(** Modelled from the spec: the walk of the queries [contains] and
    [find_all] (sections 4.4 and 6), which the source does not define. It
    goes down from [node], matching the pattern symbol by symbol against
    edge labels, and returns the node below the edge on which the pattern
    ends. *)
Fixpoint locate (fuel : nat) (t : SuffixTree) (node : handle)
  (p : list ascii) : option handle :=
  match p with
  | [] => Some node
  | c :: _ =>
      match fuel with
      | O => None
      | S fuel =>
          match nodes t !! node with
          | None => None
          | Some n =>
              match dict_get c (children n) with
              | None => None
              | Some ch =>
                  match nodes t !! ch with
                  | None => None
                  | Some cn =>
                      let lab := edge_label t cn in
                      if is_prefix p lab then Some ch
                      else if is_prefix lab p
                           then locate fuel t ch (drop (length lab) p)
                           else None
                  end
              end
          end
      end
  end.

(** Modelled from the spec: the suffix indices of all leaves in the
    subtree of [node] (section 4.4, the enumeration step of [find_all]). *)
Fixpoint leaf_indices (fuel : nat) (t : SuffixTree) (node : handle) : list Z :=
  match fuel with
  | O => []
  | S fuel =>
      match nodes t !! node with
      | None => []
      | Some n =>
          match children n with
          | [] => [index n]
          | cs => flat_map (leaf_indices fuel t) (dict_values cs)
          end
      end
  end.

(** Modelled from the spec: [contains(tree, pattern)] of section 6. *)
Definition contains (fuel : nat) (t : SuffixTree) (p : list ascii) : bool :=
  match locate fuel t (root t) p with Some _ => true | None => false end.
(* ===== verification/Crypto.v ===== *)
(** * Sealing and key agreement of the secure channel

    [messaging/protocol/crypto.py].  X25519 and HKDF-SHA256 with a salt are
    parameters ([KexPrimitives]) with their documented laws; nonces and
    private keys are arguments. *)

From S2P Require Import Prelude Text Primitives.

Open Scope Z_scope.

(** ** Parameters *)

Class KexPrimitives := {
  (** the raw public key of a private key *)
  x25519_public : bytes → bytes;
  (** [private_key.exchange(X25519PublicKey.from_public_bytes(public))],
      [None] for the [ValueError] of a degenerate public key *)
  x25519_exchange : bytes → bytes → option bytes;
  (** [HKDF(SHA256, length=32, salt, info).derive(secret)] *)
  hkdf_salted : bytes → bytes → bytes → bytes;
}.

Class KexLaws (K : KexPrimitives) : Prop := {
  x25519_public_ok : ∀ a, bytes_ok (x25519_public a) ∧ length (x25519_public a) = 32%nat;
  x25519_agrees : ∀ a b, x25519_exchange a (x25519_public b) = x25519_exchange b (x25519_public a);
  x25519_defined : ∀ a b, is_Some (x25519_exchange a (x25519_public b));
}.

(** A stand-in that satisfies the laws: the shared secret is a sum. *)
#[export] Instance toy_kex : KexPrimitives := {|
  x25519_public a := replicate 32 (toy_mix a mod 256);
  x25519_exchange a p := Some [toy_mix a mod 256 + default 0 (head p)];
  hkdf_salted salt info secret := toy_hash (salt ++ info ++ secret);
|}.

#[export] Instance toy_kex_laws : KexLaws toy_kex.
Proof.
  split.
  - intros a. split; [|apply length_replicate]. apply Forall_replicate.
    unfold byte_ok. apply Z.mod_pos_bound. lia.
  - intros a b. cbn. do 2 f_equal. lia.
  - intros a b. by eexists.
Qed.

(** ** The functions *)

Section crypto.
Context {P : Primitives} {K : KexPrimitives}.

Definition HKDF_INFO_SESSION : bytes := encode "ghostlink/session/v1".
Definition NONCE_BYTES : nat := 12.
Definition PUBLIC_KEY_BYTES : nat := 32.

(** [derive_session_key]; [None] is a [ValueError]. *)
Definition derive_session_key (private_key peer_public transcript : bytes) : option bytes :=
  if negb (length peer_public =? PUBLIC_KEY_BYTES)%nat then None
  else shared ← x25519_exchange private_key peer_public;
       Some (hkdf_salted (sha256 transcript) HKDF_INFO_SESSION shared).

(** [seal] with the nonce it draws *)
Definition seal (key nonce plaintext aad : bytes) : bytes :=
  nonce ++ aead_encrypt key nonce plaintext aad.

(** [open_sealed]; [None] is a [DecryptionError]. *)
Definition open_sealed (key sealed aad : bytes) : option bytes :=
  if (length sealed <=? NONCE_BYTES)%nat then None
  else aead_decrypt key (take NONCE_BYTES sealed) (drop NONCE_BYTES sealed) aad.

(** Groups of four characters. *)
Fixpoint groups4 (l : list Ascii.ascii) : list (list Ascii.ascii) :=
  match l with
  | a :: b :: c :: d :: l' => [a; b; c; d] :: groups4 l'
  | _ => []
  end.

(** [" ".join(groups)] *)
Fixpoint spaced (l : list (list Ascii.ascii)) : list Ascii.ascii :=
  match l with
  | [] => []
  | [g] => g
  | g :: l' => g ++ chars " " ++ spaced l'
  end.

(** [transcript_fingerprint] *)
Definition transcript_fingerprint (transcript : bytes) : string :=
  of_chars (spaced (groups4 (chars (upper (of_chars (take 32 (chars (hexdigest (sha256 transcript))))))))).
End crypto.

(** ** Lemmas *)

Lemma length_seal {P : Primitives} {L : PrimitiveLaws P} key nonce plaintext aad :
  length (seal key nonce plaintext aad) = (length nonce + (length plaintext + 16))%nat.
Proof. unfold seal. by rewrite length_app, aead_encrypt_length. Qed.

(** What is sealed opens under the same key and associated data. *)
Lemma open_seal {P : Primitives} {L : PrimitiveLaws P} key nonce plaintext aad :
  length nonce = NONCE_BYTES → open_sealed key (seal key nonce plaintext aad) aad = Some plaintext.
Proof.
  intros Hn. unfold open_sealed.
  rewrite (proj2 (Nat.leb_gt _ _)) by (rewrite length_seal, Hn; lia).
  unfold seal. rewrite take_app_length', drop_app_length' by done. apply aead_decrypt_encrypt.
Qed.

Lemma seal_ok {P : Primitives} {L : PrimitiveLaws P} key nonce plaintext aad :
  bytes_ok nonce → bytes_ok plaintext → bytes_ok (seal key nonce plaintext aad).
Proof. intros Hn Hp. apply Forall_app. split; [done|by apply aead_encrypt_ok]. Qed.

(** Both ends of the exchange derive the same key from the same transcript. *)
Lemma session_keys_agree {P : Primitives} {K : KexPrimitives} {KL : KexLaws K} a b transcript :
  ∃ key, derive_session_key a (x25519_public b) transcript = Some key ∧
    derive_session_key b (x25519_public a) transcript = Some key.
Proof.
  unfold derive_session_key. rewrite !(proj2 (x25519_public_ok _)). cbn [negb Nat.eqb PUBLIC_KEY_BYTES].
  rewrite <- (x25519_agrees b a). destruct (x25519_defined b a) as [s Hs]. rewrite Hs. by eexists.
Qed.
(* ===== verification/GroupSpec.v ===== *)
(** * What the group authority promises

    The calls of [GroupAuthority] as one transition system, the abstract
    machine it refines (a registry of groups with an epoch, an owner and a
    set of active identities, changed by signed events only), and the
    properties of every reachable registry. *)

From S2P Require Import Prelude Text Primitives Ids Events GroupAuthority GroupInvariant.

Open Scope Z_scope.

(** ** Calls *)

(** One call of a state-changing method, with the clock readings and the
    random draws it makes. *)
Inductive auth_call :=
| Create (session_id name key pop nonce handle display suite : string) (wall : datetime)
    (mints : list (list Z))
| BeginJoin (group_id session_id invite_id : string) (now : Z)
| CancelJoin (group_id session_id : string)
| Attest (session_id group_id key signature nonce handle display : string) (now : Z)
    (new_id : string)
| Leave (group_id session_id : string) (now : Z) (new_id : string)
| Remove (group_id session_id subject : string) (now : Z) (new_id : string)
| Dissolve (group_id session_id : string) (now : Z) (new_id : string)
| NextTask (group_id : string) (now : Z) (wall : datetime)
| Submit (group_id session_id op_id signature : string) (now : Z) (wall : datetime)
| Sweep (now : Z)
| Disbind (session_id : string).

(** The draws of [secrets.choice] are in range. *)
Definition call_ok (c : auth_call) : Prop :=
  match c with Create _ _ _ _ _ _ _ _ _ mints => mints_ok mints | _ => True end.

Section spec.
Context {P : Primitives} {L : PrimitiveLaws P} (cfg : Config).

Definition run_call (a : Authority) (c : auth_call) : Authority :=
  match c with
  | Create s n k p x h d u w ms => (create_group a s n k p x h d u w ms).2
  | BeginJoin g s i now => (begin_join_redemption a g s i now).2
  | CancelJoin g s => cancel_pending_join a g s
  | Attest s g k sg x h d now i => (attest a s g k sg x h d now i).2
  | Leave g s now i => (request_leave a g s now i).2
  | Remove g s f now i => (request_remove a g s f now i).2
  | Dissolve g s now i => (request_dissolve a g s now i).2
  | NextTask g now w => (next_sign_task a g now w).2
  | Submit g s o sg now w => (submit_signature a g s o sg now w).2
  | Sweep now => (sweep cfg a now).2
  | Disbind s => disbind_session a s
  end.

(** One step of the relay: some call, whatever its outcome. *)
Inductive auth_step (a : Authority) : Authority → Prop :=
| auth_step_call c : call_ok c → auth_step a (run_call a c).

Definition auth_reachable (a : Authority) : Prop := rtc auth_step empty_authority a.

Lemma empty_authority_inv : authority_inv empty_authority.
Proof. split; simpl; try done; apply dict_wf_nil. Qed.

Lemma run_call_inv a c : authority_inv a → call_ok c → authority_inv (run_call a c).
Proof.
  intros A Hc. destruct c; cbn [run_call call_ok] in *;
    eauto using create_group_inv, begin_join_inv, cancel_pending_join_inv, attest_inv,
      request_leave_inv, request_remove_inv, request_dissolve_inv, next_sign_task_inv,
      submit_signature_inv, sweep_inv, disbind_session_inv.
Qed.

Lemma steps_inv a a' : authority_inv a → rtc auth_step a a' → authority_inv a'.
Proof. intros A Hr. induction Hr as [|? ? ? [c Hc]]; eauto using run_call_inv. Qed.

Lemma reachable_inv a : auth_reachable a → authority_inv a.
Proof. apply steps_inv, empty_authority_inv. Qed.
End spec.

(** ** The abstract machine *)

(** A group as its members see it. *)
Record AGroup := mkA {
  ag_owner : string; ag_owner_key : string; ag_epoch : Z;
  ag_active : gset string; ag_open : bool;
}.

(** A signed event: what it does, to whom, signed by whom. *)
Record AEvent := mkAE { ae_kind : GroupEventKind; ae_subject : string; ae_signer : string }.

(** An event is authorised by its signer and bumps the epoch by one.  An
    admission adds at most its subject. *)
Inductive astep (x : AGroup) : AEvent → AGroup → Prop :=
| astep_join s act :
    ag_open x = true → s ∉ ag_active x →
    ag_active x ⊆ act → act ⊆ ag_active x ∪ {[s]} →
    astep x (mkAE JOIN s (ag_owner x))
      (mkA (ag_owner x) (ag_owner_key x) (ag_epoch x + 1) act true)
| astep_left s :
    ag_open x = true → s ≠ ag_owner x → s ∈ ag_active x →
    astep x (mkAE LEFT s s)
      (mkA (ag_owner x) (ag_owner_key x) (ag_epoch x + 1) (ag_active x ∖ {[s]}) true)
| astep_removed s :
    ag_open x = true → s ≠ ag_owner x →
    astep x (mkAE REMOVED s (ag_owner x))
      (mkA (ag_owner x) (ag_owner_key x) (ag_epoch x + 1) (ag_active x ∖ {[s]}) true)
| astep_dissolved :
    ag_open x = true →
    astep x (mkAE DISSOLVED (ag_owner x) (ag_owner x))
      (mkA (ag_owner x) (ag_owner_key x) (ag_epoch x + 1) (ag_active x) false).

(** A registry: the group behind each id. *)
Abbreviation areg := (string → option AGroup).

Definition ainitial (x : AGroup) : Prop :=
  ag_epoch x = 1 ∧ ag_active x = {[ag_owner x]} ∧ ag_open x = true.

Inductive areg_step (R R' : areg) : Prop :=
| areg_quiet :
    (∀ gid x, R' gid = Some x → R gid = Some x) →
    (∀ gid x, R gid = Some x → ag_open x = true → R' gid = Some x) → areg_step R R'
| areg_create gid x :
    R gid = None → R' gid = Some x → ainitial x →
    (∀ gid', gid' ≠ gid → R' gid' = R gid') → areg_step R R'
| areg_event gid e x x' :
    R gid = Some x → astep x e x' → R' gid = Some x' →
    (∀ gid', gid' ≠ gid → R' gid' = R gid') → areg_step R R'.

(** ** Abstraction *)

Definition active_set (g : Group) : gset string :=
  list_to_set (m_fingerprint <$> filter (λ m, m_status m = ACTIVE) (roster g)).

Definition abs (g : Group) : AGroup :=
  mkA (g_owner g) (g_owner_key g) (g_epoch g) (active_set g)
    (bool_decide (g_state g = Gactive)).

Definition abs_reg (a : Authority) : areg := λ gid,
  match dget (a_groups a) gid with
  | Some g => Some (abs g)
  | None => abs <$> dget (a_dissolved a) gid
  end.

Definition active_member (g : Group) (fp : string) : Prop :=
  ∃ m, lookup_member g fp = Some m ∧ m_status m = ACTIVE.

Lemma elem_of_active g fp : group_inv g → fp ∈ active_set g ↔ active_member g fp.
Proof.
  intros I. unfold active_set, active_member. rewrite elem_of_list_to_set, list_elem_of_fmap.
  split.
  - intros (m & -> & [? Hm]%list_elem_of_filter). apply (roster_elem g m I) in Hm. eauto.
  - intros (m & Hm & ?). pose proof (lookup_member_fingerprint g fp m I Hm). subst.
    exists m. split; [done|]. apply list_elem_of_filter. split; [done|].
    by apply (roster_elem g m I).
Qed.

(** The fields an event may change are unchanged. *)
Definition quiet (g g' : Group) : Prop :=
  g_group_id g' = g_group_id g ∧ g_owner g' = g_owner g ∧ g_owner_key g' = g_owner_key g ∧
  g_epoch g' = g_epoch g ∧ ∀ fp, active_member g' fp ↔ active_member g fp.

#[export] Instance quiet_preorder : PreOrder quiet.
Proof.
  split; [by intros g|]. intros g1 g2 g3 (?&?&?&?&Ha) (?&?&?&?&Hb).
  do 4 (split; [congruence|]). intros fp. by rewrite Hb.
Qed.

Lemma quiet_abs g g' : group_inv g → group_inv g' → quiet g g' → abs g' = abs g.
Proof.
  intros I I' (_ & Ho & Hk & He & Ha). unfold abs. rewrite Ho, Hk, He. f_equal.
  - apply set_eq. intros fp. by rewrite !elem_of_active.
  - by rewrite (gi_state g I), (gi_state g' I').
Qed.

(** Nothing but the member objects and the roster decides who is active. *)
Lemma quiet_same g g' :
  g_group_id g' = g_group_id g → g_owner g' = g_owner g → g_owner_key g' = g_owner_key g →
  g_epoch g' = g_epoch g → g_members g' = g_members g → g_objs g' = g_objs g → quiet g g'.
Proof.
  intros ? ? ? ? Hm Ho. do 4 (split; [done|]). intros fp. unfold active_member, lookup_member.
  by rewrite Hm, Ho.
Qed.

Lemma quiet_objs g os : objs_core (g_objs g) os → quiet g (set_objs g os).
Proof.
  intros H. do 4 (split; [done|]). intros fp. split.
  - intros (m' & (m & ? & _ & E & _)%(lookup_member_core g os _ _ H) & ?).
    exists m. split; [done|]. congruence.
  - intros (m & (l & Hl & Hm)%lookup_member_Some & ?).
    destruct (objs_core_Some _ _ _ _ H Hm) as (m' & Hm' & _ & E & _).
    exists m'. split; [|congruence]. apply lookup_member_Some. eauto.
Qed.

Lemma quiet_bind g fp m :
  group_inv g → m_status m = CANDIDATE →
  (∀ m', lookup_member g fp = Some m' → m_status m' = CANDIDATE) →
  quiet g (bind_new_member g fp m).
Proof.
  intros I Hm Hc. do 4 (split; [done|]). intros fp'. unfold active_member.
  setoid_rewrite (lookup_bind_new g fp m fp' I). case_decide as Hd; [subst|done].
  split; intros (m' & ? & ?); simplify_eq; [congruence|].
  rewrite (Hc m') in *; done.
Qed.

Lemma quiet_pop g fp :
  dict_wf (g_members g) →
  (∀ m', lookup_member g fp = Some m' → m_status m' = CANDIDATE) →
  quiet g (set_members g (dpop (g_members g) fp)).
Proof.
  intros Hwf Hc. do 4 (split; [done|]). intros fp'. unfold active_member.
  setoid_rewrite (lookup_member_pop g fp fp' Hwf). case_decide as Hd; [subst|done].
  split; intros (m' & ? & ?); [done|]. rewrite (Hc m') in *; done.
Qed.

Lemma quiet_enqueue g kind subject signer cand now new_id :
  quiet g (enqueue_op g kind subject signer cand now new_id).2.
Proof. unfold enqueue_op. repeat case_match; simpl; by apply quiet_same. Qed.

----

*Task prompt*:
Retype, in the same exact form, the lines of the material above from the line holding "Lemma reachable_inv a" through the line holding "ag_owner : string;".

*Task response*:
Lemma reachable_inv a : auth_reachable a → authority_inv a.
Proof. apply steps_inv, empty_authority_inv. Qed.
End spec.

(** ** The abstract machine *)

(** A group as its members see it. *)
Record AGroup := mkA {
  ag_owner : string; ag_owner_key : string; ag_epoch : Z;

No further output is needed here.